Voicing is about tone: bright, mellow, dark, muted, bell like. Many adjectives have been used to describe the different tones accessible in a good piano. Given a good piano and some time to work with, a skilled voicer can achieve these qualities by manipulating the hammers with sandpaper, needles, wire brushes, hammer irons, steam, lacquer, acetone and plastic, and other methods.

Before any voicing of the piano takes place, the owner needs to decide what type of tone he/she is looking for. For the first-time buyer, it is important to try out as many pianos as possible in order to make an appropriate selection. Buying a piano just because it looks good and the seller has promised that it can be voiced in your house to sound “just like a Steinway” is almost always a mistake. Choose a piano based on what it sounds like, not what someone promises it will sound like! Every person listens with different ears, and it is the person who plays the piano who should decide what sound is right for him or her.

Then comes location. Where will the piano be placed? On a hardwood floor? In a room with wall-to-wall carpet? In a hall with marble floors and cathedral ceilings? Not all pianos are suited to all locations. I generally recommend a piano with a softer, sweeter sound for rooms with many hard surfaces and little carpeting to baffle the sound. A livelier tone might suit a room with rugs.

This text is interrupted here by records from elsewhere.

(* ===== verification/SchemaTally.v ===== *)
(** * Schemas: the number of violations of a forest

    Every violation of a structural schema in a forest, counted independently of the cursor and of the
    storage for the report; a forest conforms exactly if there are none. *)

From stdpp Require Import relations.
From S2P Require Import Prelude Mem Core Format WireFormat Reader TreeReader TreeLaws TreeNodes Diagnostic Visitor Codec.
From S2P Require Import Schema SchemaLaws SchemaStructure SchemaScope SchemaReport.
From Stdlib Require Import Sorting.Sorted.

#[local] Instance divide_decision (a b : Z) : Decision (a | b).
Proof.
  destruct (decide (b mod a = 0)) as [Hy|Hn]; [left|right].
  - destruct (decide (a = 0)) as [->|Ha]; [rewrite Z.mod_0_r in Hy; now rewrite Hy|]. now apply Z.mod_divide.
  - intros Hd. destruct (decide (a = 0)) as [->|Ha]; [apply Z.divide_0_l in Hd as ->; done|]. now apply Hn, Z.mod_divide.
Defined.

#[export] Instance length_met_decision e n : Decision (length_met e n).
Proof.
  destruct (decide ((e.(se_min_length) <= n <= e.(se_max_length)) /\
    (Z.land e.(se_flags) TLV_SCHEMA_LENGTH_ENDPOINTS <> 0 -> n = e.(se_min_length) \/ n = e.(se_max_length)) /\
    (e.(se_length_multiple) <> 0 -> (e.(se_length_multiple) | n)))) as [Hy|Hn].
  - left. destruct Hy as (H1 & H2 & H3). now split.
  - right. intros [H1 H2 H3]. now apply Hn.
Defined.

#[export] Instance form_met_decision r c : Decision (form_met r c).
Proof. unfold form_met. destruct (sr_kind r); apply _. Defined.

Definition total {A} (weight : A -> Z) (l : list A) : Z := foldr (fun a n => weight a + n) 0 l.

Lemma total_nonneg {A} (weight : A -> Z) l : (forall a, 0 <= weight a) -> 0 <= total weight l.
Proof. intros Hw. unfold total. induction l as [|a l IH]; cbn; [done|]. specialize (Hw a). lia. Qed.

Lemma total_zero {A} (weight : A -> Z) (P : A -> Prop) l : (forall a, 0 <= weight a) -> (forall a, weight a = 0 <-> P a) ->
  total weight l = 0 <-> Forall P l.
Proof.
  intros Hw Hp. induction l as [|a l IH]; [split; [constructor|done]|]. change (total weight (a :: l)) with (weight a + total weight l). rewrite list.Forall_cons, <- IH, <- Hp.
  pose proof (total_nonneg weight l Hw). specialize (Hw a). lia.
Qed.

(** Occurrences above a maximum count one by one, too few of them count once. *)
Definition excess (n max : Z) : Z := Z.max 0 (n - max).
Definition lack (n min : Z) : Z := if n <? min then 1 else 0.
Definition range_violations (n min max : Z) : Z := excess n max + lack n min.

Lemma range_nonneg n min max : 0 <= range_violations n min max.
Proof. unfold range_violations, excess, lack. destruct (n <? min); lia. Qed.

Lemma range_zero n min max : range_violations n min max = 0 <-> min <= n <= max.
Proof. unfold range_violations, excess, lack. destruct (Z.ltb_spec n min); lia. Qed.

(** The indices below the last one that was in order. *)
Fixpoint order_violations (last : option nat) (l : list nat) : Z :=
  match l with
  | [] => 0
  | k :: l =>
      if match last with Some j => (k <? j)%nat | None => false end then 1 + order_violations last l else order_violations (Some k) l
  end.

Lemma order_nonneg l : forall last, 0 <= order_violations last l.
Proof. induction l as [|k l IH]; intros last; cbn; [lia|]. destruct (match last with Some j => _ | None => _ end); [specialize (IH last); lia|apply IH]. Qed.

Lemma order_zero l : forall last, order_violations last l = 0 <-> Sorted le (option_list last ++ l).
Proof.
  induction l as [|k l IH]; intros last; cbn [order_violations].
  - split; [intros _; destruct last; repeat constructor|done].
  - destruct last as [j|]; cbn [option_list app]; [|exact (IH (Some k))]. pose proof (order_nonneg l (Some j)). destruct (Nat.ltb_spec k j) as [Hlt|Hge].
    + split; [lia|]. intros Hs. inversion Hs as [|? ? _ Hh]; subst. inversion Hh; lia.
    + rewrite IH. cbn [option_list app]. split; [intros Hs; constructor; [done|constructor; lia]|intros Hs; now inversion Hs].
Qed.

Section Tally.
Context `{Platform} (f : tlv_format_t) `{!CodecLaws f} (m : mem) (tables : Z -> tlv_structure_schema_t) (unknown : tlv_schema_unknown_policy_t).

Definition scope_violations (t : tlv_structure_schema_t) (tags : list (list Z)) : Z :=
  total (fun r => range_violations (occurrences m r tags) r.(sr_min_occurs) r.(sr_max_occurs)) (rules_of t) +
  total (fun g => range_violations (members m t g.(sg_id) tags) g.(sg_min_occurs) g.(sg_max_occurs)) (groups_of t) +
  (if bool_decide (t.(ss_order) = TLV_SCHEMA_ORDER_SEQUENCE) then order_violations None (matched m t tags) else 0).

Definition rejects (t : tlv_structure_schema_t) : bool :=
  bool_decide (unknown = TLV_SCHEMA_UNKNOWN_REJECT) ||
  (bool_decide (unknown = TLV_SCHEMA_UNKNOWN_BY_SCHEMA) && (t.(ss_allow_unknown) =? 0)).

(** The children of an element of the wrong form are not looked at. *)
Definition element_violations (t : tlv_structure_schema_t) (tag : list Z) (n : Z) (constructed : bool) (below : Z -> Z) : Z :=
  match rule_for m t tag with
  | None => if rejects t then 1 else 0
  | Some (_, r) =>
      (if decide (length_met (entry_of r) n) then 0 else 1) +
      (if decide (form_met r constructed) then match r.(sr_children) with Some c => below c | None => 0 end else 1)
  end.

Fixpoint elements_violations (a : Z) (fo : forest) : Z :=
  match fo with
  | FNil => 0
  | FElement tag value rest => element_violations (tables a) tag (zlen value) false (fun _ => 0) + elements_violations a rest
  | FNode tag kids rest =>
      element_violations (tables a) tag (wire_length f kids) true (fun c => scope_violations (tables c) (heads kids) + elements_violations c kids) +
      elements_violations a rest
  end.

Definition violations (a : Z) (fo : forest) : Z := scope_violations (tables a) (heads fo) + elements_violations a fo.

Lemma scope_nonneg t tags : 0 <= scope_violations t tags.
Proof using.
  unfold scope_violations. pose proof (order_nonneg (matched m t tags) None).
  pose proof (total_nonneg (fun r => range_violations (occurrences m r tags) r.(sr_min_occurs) r.(sr_max_occurs)) (rules_of t) (fun r => range_nonneg _ _ _)).
  pose proof (total_nonneg (fun g => range_violations (members m t g.(sg_id) tags) g.(sg_min_occurs) g.(sg_max_occurs)) (groups_of t) (fun r => range_nonneg _ _ _)).
  destruct (bool_decide _); lia.
Qed.

Lemma scope_zero t tags : scope_violations t tags = 0 <-> scope_met m t tags.
Proof using.
  unfold scope_violations. pose proof (order_nonneg (matched m t tags) None).
  set (rw := fun r : tlv_structure_rule_t => range_violations _ _ _). set (gw := fun g : tlv_structure_group_t => range_violations _ _ _).
  pose proof (total_nonneg rw (rules_of t) (fun r => range_nonneg _ _ _)). pose proof (total_nonneg gw (groups_of t) (fun r => range_nonneg _ _ _)).
  pose proof (total_zero rw _ (rules_of t) (fun r => range_nonneg _ _ _) (fun r => range_zero _ _ _)) as Hr.
  pose proof (total_zero gw _ (groups_of t) (fun r => range_nonneg _ _ _) (fun r => range_zero _ _ _)) as Hg.
  pose proof (order_zero (matched m t tags) None) as Ho. cbn [option_list app] in Ho.
  case_bool_decide as Es.
  - split; [intros Hz; split; [apply Hr; lia|apply Hg; lia|intros _; apply Ho; lia]|].
    intros [H1' H2' H3']. apply Hr in H1'. apply Hg in H2'. apply Ho in H3'; [lia|done].
  - split; [intros Hz; split; [apply Hr; lia|apply Hg; lia|done]|]. intros [H1' H2' _]. apply Hr in H1'. apply Hg in H2'. lia.
Qed.

Lemma element_nonneg t tag n c below : (forall a, 0 <= below a) -> 0 <= element_violations t tag n c below.
Proof using.
  intros Hb. unfold element_violations. destruct (rule_for m t tag) as [[k r]|]; [|destruct (rejects t); lia].
  destruct (decide (length_met _ _)), (decide (form_met _ _)), (sr_children r) as [a|]; try lia; specialize (Hb a); lia.
Qed.

Lemma elements_nonneg fo : forall a, 0 <= elements_violations a fo.
Proof using.
  induction fo as [|tag value rest IH|tag kids IHk rest IH]; intros a; cbn [elements_violations]; [lia|..]; specialize (IH a).
  - pose proof (element_nonneg (tables a) tag (zlen value) false (fun _ => 0) ltac:(lia)). lia.
  - pose proof (element_nonneg (tables a) tag (wire_length f kids) true (fun c => scope_violations (tables c) (heads kids) + elements_violations c kids)
      ltac:(intros b; pose proof (scope_nonneg (tables b) (heads kids)); specialize (IHk b); lia)). lia.
Qed.

Lemma sum_zero a b : 0 <= a -> 0 <= b -> a + b = 0 <-> a = 0 /\ b = 0.
Proof using. lia. Qed.

(** No violations, and conformance, when elements without a rule are judged by the schema. *)
Section Zero.
Context (root : Z) (Hunknown : unknown = TLV_SCHEMA_UNKNOWN_BY_SCHEMA)
  (Htables : forall a, reaches tables root a -> table_ok m (tables a)).

Lemma element_zero a tag n c (below : Z -> Z) (P : Z -> Prop) : reaches tables root a -> (forall b, 0 <= below b) ->
  (forall b, reaches tables root b -> c = true -> below b = 0 <-> P b) ->
  element_violations (tables a) tag n c below = 0 <-> element_met m (tables a) tag n c P.
Proof using Hunknown Htables.
  intros Ha Hb Hp. unfold element_violations, element_met. destruct (rule_for m (tables a) tag) as [[k r]|] eqn:Er.
  2: { unfold rejects. rewrite Hunknown. cbn. destruct (Z.eqb_spec (ss_allow_unknown (tables a)) 0); cbn; split; intros; try done; lia. }
  assert (r ∈ rules_of (tables a)) as Hr by (unfold rule_for in Er; apply list_find_Some in Er as (Hk & _ & _); now apply list_elem_of_lookup_2 in Hk).
  pose proof (to_rule _ _ (Htables a Ha)) as Hrule. rewrite list.Forall_forall in Hrule. pose proof (ro_children _ _ (Hrule r Hr)) as Hc.
  assert (forall b, r.(sr_children) = Some b -> reaches tables root b) as Hreach by (intros b Hb'; eapply rtc_r; [exact Ha|]; now exists r).
  destruct (decide (form_met r c)) as [Hf|Hf].
  2: { destruct (decide (length_met _ _)); split; [lia|tauto|lia|tauto]. }
  destruct (sr_children r) as [b|].
  - assert (c = true) as Hct by (unfold form_met in Hf; now rewrite Hc in Hf). specialize (Hp b (Hreach b eq_refl) Hct). specialize (Hb b).
    destruct (decide (length_met _ _)); [|split; [lia|tauto]]. rewrite Z.add_0_l. tauto.
  - destruct (decide (length_met _ _)); split; try tauto; lia.
Qed.

Lemma elements_zero fo : forall a, reaches tables root a -> elements_violations a fo = 0 <-> elements_met f m tables a fo.
Proof using Hunknown Htables.
  induction fo as [|tag value rest IH|tag kids IHk rest IH]; intros a Ha; cbn [elements_violations elements_met]; [done|..];
    (rewrite sum_zero; [rewrite (IH a Ha)| |apply elements_nonneg]).
  - now rewrite (element_zero a tag (zlen value) false (fun _ => 0) (fun _ => False) Ha).
  - apply element_nonneg. intros _. lia.
  - rewrite (element_zero a tag (wire_length f kids) true _ (fun c => scope_met m (tables c) (heads kids) /\ elements_met f m tables c kids) Ha); [done| |].
    + intros b. pose proof (scope_nonneg (tables b) (heads kids)). pose proof (elements_nonneg kids b). lia.
    + intros b Hb _. rewrite sum_zero by (apply scope_nonneg || apply elements_nonneg). now rewrite scope_zero, (IHk b Hb).
  - apply element_nonneg. intros b. pose proof (scope_nonneg (tables b) (heads kids)). pose proof (elements_nonneg kids b). lia.
Qed.

Lemma violations_zero fo : violations root fo = 0 <-> conforms f m tables root fo.
Proof using Hunknown Htables.
  unfold violations, conforms. rewrite sum_zero by (apply scope_nonneg || apply elements_nonneg).
  rewrite scope_zero, elements_zero by apply rtc_refl. done.
Qed.
End Zero.
End Tally.
Lemma group_report_spec n : forall g c, 0 <= g -> g + Z.of_nat n = t.(ss_group_count) -> 0 <= c.(c_report).(rp_count) ->
  c.(c_report).(rp_count) + total group_weight (drop (Z.to_nat g) (groups_of t)) <= SIZE_MAX ->
  exists c', report_group_counts m tables fuel data (Some f) frame n g c = Some (TLV_OK, c') /\
    counted c c' (total group_weight (drop (Z.to_nat g) (groups_of t))).
Proof using Hdec DecodeLaws0 Htyped Hok Hw Hdata Hstart Hend Hstop Hoctets Hfuel.
  pose proof (to_groups _ _ Hok) as Hlen.
  induction n as [|n IH]; intros g c Hg Hn Hc Hv; cbn [report_group_counts].
  - exists c. split; [done|]. rewrite drop_ge by lia. apply counted_refl.
  - fold t. assert (0 <= g < zlen (groups_of t)) as Hin by lia. pose proof (lookup_nth_in no_group _ _ Hin) as Hl. fold (group_at t g) in Hl.
    rewrite (total_step group_weight _ _ _ Hg Hl) in *. change (nth (Z.to_nat g) (groups_of t) no_group) with (group_at t g) in *.
    set (x := group_at t g) in *. assert (x ∈ groups_of t) as Hx by now apply (nth_in no_group).
    pose proof (tt_group_occurs _ Htyped) as Hmin. rewrite list.Forall_forall in Hmin. specialize (Hmin x Hx).
    pose proof (to_group _ _ Hok) as Hmax. rewrite list.Forall_forall in Hmax. specialize (Hmax x Hx). apply go_occurs in Hmax.
    pose proof (total_nonneg group_weight (drop (Z.to_nat (g + 1)) (groups_of t)) (fun _ => range_nonneg _ _ _)) as Hrest.
    assert (group_weight x = excess (members m t x.(sg_id) tags) (sg_max_occurs x) + lack (members m t x.(sg_id) tags) (sg_min_occurs x)) as Ew by done.
    assert (0 <= lack (members m t x.(sg_id) tags) (sg_min_occurs x)) as Hl0 by (unfold lack; destruct (_ <? _); lia).
    set (body := fun '(count, c) (element : tlv_element_t) (pos : Z) => match matching_rule m t _ _ with Some _ => _ | None => _ end).
    destruct (count_scan (member_of m t x.(sg_id)) (sg_max_occurs x) c body) as (c1 & -> & Hc1); [lia|lia|unfold members in *; lia| |].
    { intros count c0 el pos [Hte _]. unfold body.
      pose proof (matching_member m t (to_rules _ _ Hok) (tt_tags _ Htyped) (sg_id x) (e_tag el) ltac:(lia)) as Hm.
      destruct (matching_rule m t _ _); [rewrite (bool_decide_eq_true_2 (member_of _ _ _ _)) by done|rewrite (bool_decide_eq_false_2 (member_of _ _ _ _)) by done; now exists c0].
      cbn [andb]. cbv zeta. eexists. split; [reflexivity|]. destruct (_ <? _); [|done]. now rewrite tally_amend, tally_add. }
    fold (members m t x.(sg_id) tags) in *.
    assert (counted c (if members m t x.(sg_id) tags <? sg_min_occurs x then _ else c1) (group_weight x)) as Hc2
      by (rewrite Ew; apply (lack_counted c c1 _ _ TLV_SCHEMA_ISSUE_MISSING (se_tag (entry_of (first_member t (sg_id x)))) (Some (sf_end frame))
            (fun d => schema_issue_occurs d no_rule (Some x) (members m t x.(sg_id) tags))); [done|done|unfold excess; lia|lia]).
    pose proof (counted_count _ _ _ Hc2) as Hcc. assert (0 <= group_weight x) as Hw0 by apply range_nonneg.
    destruct (IH (g + 1) _ ltac:(lia) ltac:(lia) ltac:(rewrite Hcc; lia) ltac:(rewrite Hcc; lia)) as (c3 & E & Hc3).
    exists c3. split; [exact E|]. exact (counted_trans _ _ _ _ _ Hc2 Hc3).
Qed.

Once the piano has been chosen, delivered and situated, a short period of climatic adjustment and settling is recommended. A week or two is usually adequate. After the initial period of acclimatizing, the piano should be tuned. A pitch adjustment—a coarse tuning—might be necessary first, then a fine tuning. Strings should be level, hammers mated to strings, and the piano regulated: to create an even tone, there must be evenness in the touch and hammer-string interface.